In an effort to remedy this situation, NIH will design a clinical study in the NIH Clinical Center with plans to enroll individuals who developed fatigue following a rapid onset of symptoms suggestive of an acute infection. The study will involve researchers from NINDS, the National Institute of Allergy and Infectious Diseases, National Institute of Nursing Research and National Heart, Lung, and Blood Institute. The primary objective of the study is to explore the clinical and biological characteristics of ME/CFS following a probable infection to improve understanding of the disease’s cause and progression.

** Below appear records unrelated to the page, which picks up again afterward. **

(* ===== verification/CloneNet.v ===== *)
(** * CloneNet: per-clone host networks ([clonenet.rs])

    Allocation, teardown and batch allocation of clone networks over the indexed
    claims, the [ip]/[iptables]/[sysctl] plans, and the host-global owner
    markers.  [NetworkOps] is the code's trait; [SystemNetworkOps] its Linux
    implementation over the [Host]. *)

From S2P Require Import Prelude RStr Fs IndexedClaim Firewall Host Egress CloneRoutes.
From stdpp Require Import options.

Definition CLONENETS_DIR : string := "clonenets".
Definition FREE_LOCK : string := "clonenets.lock".
Definition DEFAULT_MAX_POOL : N := 8.

Definition CLONENET_POOL : Pool :=
  {| dir_name := CLONENETS_DIR; lock_name := FREE_LOCK; max_index := MAX_CLONENET;
     pool_label := "clone network" |}.

Inductive Freed := CfRemoved | CfAlreadyFree | CfAlreadyReassigned.

Record ClaimRequest := {
  req_state : path;
  req_owner : string;
  req_me : Claimer;
  req_cap : N;
  req_target : option N
}.

Inductive CreationStage := StNone | StOwnerMarker | StNamespace | StVeth | StSourceRule.

#[export] Instance CreationStage_eq_dec : EqDecision CreationStage.
Proof. solve_decision. Defined.

(** The derived order. *)
Definition stage_rank (s : CreationStage) : nat :=
  match s with StNone => 0 | StOwnerMarker => 1 | StNamespace => 2 | StVeth => 3 | StSourceRule => 4 end.

Definition stage_ge (a b : CreationStage) : bool := (stage_rank b <=? stage_rank a)%nat.

Record CreateFailure := { failure_error : CloneNetError; failure_stage : CreationStage }.

(** The trait. *)
Class NetworkOps := {
  preflight : io CloneNetError unit;
  claim_global : N → string → io CloneNetError ClaimDecision;
  create : CloneNet → string → io CreateFailure unit;
  rollback : CloneNet → string → CreationStage → io CloneNetError unit;
  teardown : CloneNet → string → io CloneNetError ReconcileAction
}.

(** ** Allocation over the trait *)

Definition map_claim (outcome : ClaimOutcome) : result CloneNetError CloneNet :=
  match outcome with
  | Claimed index => CloneNet_derive index
  | PoolFull cap => Err (CnePoolFull cap)
  | InvalidIndex index max => Err (CneInvalidIndex index max)
  | TargetTaken index => Err (CneTargetTaken index)
  end.

Definition map_freed (o : FreeOutcome) : Freed :=
  match o with Removed => CfRemoved | AlreadyFree => CfAlreadyFree | AlreadyReassigned => CfAlreadyReassigned end.

Definition release_claim (state : path) (index : N) (expected_owner : string) : io CloneNetError Freed :=
  if negb (valid_index CLONENET_POOL index) then throw (CneInvalidIndex index MAX_CLONENET) else
  let! o := lift_err CneIo (free state CLONENET_POOL index expected_owner) in ret (map_freed o).

Definition map_release (r : result ReleaseError FreeOutcome) : result CloneNetError Freed :=
  match r with
  | Ok o => Ok (map_freed o)
  | Err (ReleaseIo e) => Err (CneIo e)
  | Err (ReleaseCleanup detail) => Err (CneCommand "clone network teardown" detail)
  end.

Definition cleanup_detail (error : CloneNetError) : string :=
  match error with
  | CneCommand command detail => command +:+ ": " +:+ detail
  | other => show_CloneNetError other
  end.

Section allocation.
  Context {O : NetworkOps}.

Definition claim_host_identity (request : ClaimRequest) : io CloneNetError CloneNet :=
  let! outcome := claim_with CneIo (λ index, claim_global index (req_owner request))
    {| spec_state := req_state request; spec_pool := CLONENET_POOL; spec_owner := req_owner request;
       spec_me := req_me request; spec_cap := req_cap request; spec_target := req_target request |} in
  of_result (map_claim outcome).

Definition rollback_failed_create (state : path) (owner_id : string) (net : CloneNet)
    (failure : CreateFailure) : io CloneNetError CloneNet :=
  let! rolled := attempt (rollback net owner_id (failure_stage failure)) in
  match rolled with
  | Err rollback =>
      throw (CneRollback (show_CloneNetError (failure_error failure)) (show_CloneNetError rollback))
  | Ok _ => do! release_claim state (net_index net) owner_id in throw (failure_error failure)
  end.

Definition allocate_with (request : ClaimRequest) : io CloneNetError CloneNet :=
  do! preflight in
  let! net := claim_host_identity request in
  let! created := attempt (create net (req_owner request)) in
  match created with
  | Ok _ => ret net
  | Err failure => rollback_failed_create (req_state request) (req_owner request) net failure
  end.

Definition free_with_cleanup (state : path) (index : N) (expected_owner : string)
    (cleanup : CloneNet → io string unit) : io CloneNetError Freed :=
  let! net := of_result (CloneNet_derive index) in
  let! result := attempt (free_with state CLONENET_POOL index expected_owner (
    do! cleanup net in
    let! action := lift_err cleanup_detail (teardown net expected_owner) in
    match action with
    | Remove => ret ()
    | Keep => throw "host resources are owned by another claim"
    end)) in
  of_result (map_release result).

Definition free_network (state : path) (index : N) (expected_owner : string) : io CloneNetError Freed :=
  free_with_cleanup state index expected_owner (λ _, ret ()).

Definition reconcile_cleanup (state : path) (index : N) (owner : string) : io string ReconcileAction :=
  let! kept := is_dir (pjoin state owner) in
  if kept : bool then ret Keep else
  let! net := of_result (map_err show_CloneNetError (CloneNet_derive index)) in
  lift_err show_CloneNetError (teardown net owner).

Definition reconcile_with (proc_stat : N → Room.ProcStat) (state : path)
    : io infallible (list IndexedClaim.Reclaimed) :=
  IndexedClaim.reconcile proc_stat (reconcile_cleanup state) state CLONENET_POOL.

End allocation.

Definition verify_owned (state : path) (net : CloneNet) (expected_owner : string)
    : io CloneNetError unit :=
  let! owned := lift_err CneIo (owned_by state CLONENET_POOL (net_index net) expected_owner) in
  if owned : bool then ret () else throw (CneNotOwned (net_index net) expected_owner).

(** ** The plans *)

Definition command (program : string) (args : list string) : CommandSpec :=
  {| Host.program := program; Host.args := args |}.

Definition source_binding_command (operation : string) (net : CloneNet) : CommandSpec :=
  command "iptables"
    (["-w"; XTABLES_WAIT_SECONDS; operation] ++
     (if (operation =? "-I")%string then ["ROOMS_VETH_FWD"; "1"] else ["ROOMS_VETH_FWD"]) ++
     ["-i"; veth_host net; "!"; "-s"; show_ipv4 (netns_ip net) +:+ "/32"; "-j"; "DROP"]).

Definition host_create_plan (net : CloneNet) : list CommandSpec :=
  let host_cidr := show_ipv4 (host_ip net) +:+ "/" +:+ show_N (net_prefix net) in
  let route_cidr := "172.17.0." +:+ show_N ((4 * net_index net) mod 256) +:+ "/" +:+ show_N (net_prefix net) in
  [command "ip" ["netns"; "add"; netns net];
   command "ip" ["link"; "add"; veth_host net; "type"; "veth"; "peer"; "name"; veth_guest net];
   command "ip" ["link"; "set"; veth_guest net; "netns"; netns net];
   command "ip" ["addr"; "add"; host_cidr; "dev"; veth_host net];
   command "ip" ["link"; "set"; veth_host net; "up"];
   command "ip" ["route"; "replace"; route_cidr; "dev"; veth_host net; "src"; show_ipv4 (host_ip net)];
   command "sysctl" ["-w"; "net.ipv4.conf." +:+ veth_host net +:+ ".forwarding=1"];
   source_binding_command "-I" net].

Definition ip_in_namespace (prefix args : list string) : CommandSpec := command "ip" (prefix ++ args).

Definition exec_in_namespace (net : CloneNet) (program : string) (args : list string) : CommandSpec :=
  command "ip" (["netns"; "exec"; netns net] ++ [program] ++ args).

Definition namespace_create_plan (net : CloneNet) : list CommandSpec :=
  let address := show_ipv4 (netns_ip net) +:+ "/" +:+ show_N (net_prefix net) in
  let gateway := show_ipv4 (host_ip net) in
  let prefix := ["-n"; netns net] in
  [ip_in_namespace prefix ["addr"; "add"; address; "dev"; veth_guest net];
   ip_in_namespace prefix ["link"; "set"; veth_guest net; "up"];
   ip_in_namespace prefix ["link"; "set"; "lo"; "up"];
   ip_in_namespace prefix ["route"; "replace"; "default"; "via"; gateway];
   exec_in_namespace net "sysctl" ["-w"; "net.ipv4.ip_forward=1"];
   exec_in_namespace net "sysctl" ["-w"; "net.ipv4.conf." +:+ veth_guest net +:+ ".forwarding=1"];
   exec_in_namespace net "iptables" ["-w"; XTABLES_WAIT_SECONDS; "-t"; "nat"; "-A"; "POSTROUTING"; "-s";
     "172.16.0.0/24"; "-o"; veth_guest net; "-j"; "MASQUERADE"]].

Definition create_plan (net : CloneNet) : list CommandSpec :=
  host_create_plan net ++ namespace_create_plan net.

Definition teardown_plan (net : CloneNet) : list CommandSpec :=
  [command "ip" ["netns"; "del"; netns net];
   command "ip" ["link"; "del"; veth_host net];
   command "ip" ["link"; "del"; veth_guest net];
   source_binding_command "-D" net].

Definition rollback_plan (net : CloneNet) (stage : CreationStage) : list CommandSpec :=
  (if stage_ge stage StNamespace then [command "ip" ["netns"; "del"; netns net]] else []) ++
  (if stage_ge stage StVeth then
     [command "ip" ["link"; "del"; veth_host net]; command "ip" ["link"; "del"; veth_guest net]] else []) ++
  (if stage_ge stage StSourceRule then [source_binding_command "-D" net] else []).

(** ** Linux *)

Definition absent_resource (stderr : string) : bool :=
  existsb (contains stderr)
    ["Cannot find device"; "RTNETLINK answers: No such device"; "No such file or directory";
     "Bad rule (does a matching rule exist in that chain?)"; "No chain/target/match by that name."] ||
  (contains stderr ("Device " +:+ String dquote "") && contains stderr (String dquote " does not exist")).

Definition command_error (c : CommandSpec) (stderr : string) : CloneNetError :=
  CneCommand (show_command c) (trim stderr).

Definition HOST_OWNER_DIR : path := ["run"; "rooms"; "clonenet-owners"].

Definition owner_marker (index : N) : path := pjoin HOST_OWNER_DIR (show_N index).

NIH will also be considering additional ways to support ME/CFS research in the extramural research community. Since the root cause of ME/CFS is unknown and the manifestations of the disorder cut across the science interests of multiple NIH institutes and centers, a trans-NIH working group will be needed to assist that plan. NINDS Director Walter J. Koroshetz, M.D., will chair the Working Group along with Vicky Holets Whittemore, Ph.D., the NIH representative to the U.S. Department of Health and Human Services’ Chronic Fatigue Syndrome Advisory Committee. One goal of the group will be to explore how new technologies might shed light on what causes ME/CFS. The Working Group includes representation from 23 NIH institutes, centers and offices.

About the National Institutes of Health (NIH): NIH, the nation's medical research agency, includes 27 Institutes and Centers and is a component of the U.S. Department of Health and Human Services. NIH is the primary federal agency conducting and supporting basic, clinical, and translational medical research, and is investigating the causes, treatments, and cures for both common and rare diseases.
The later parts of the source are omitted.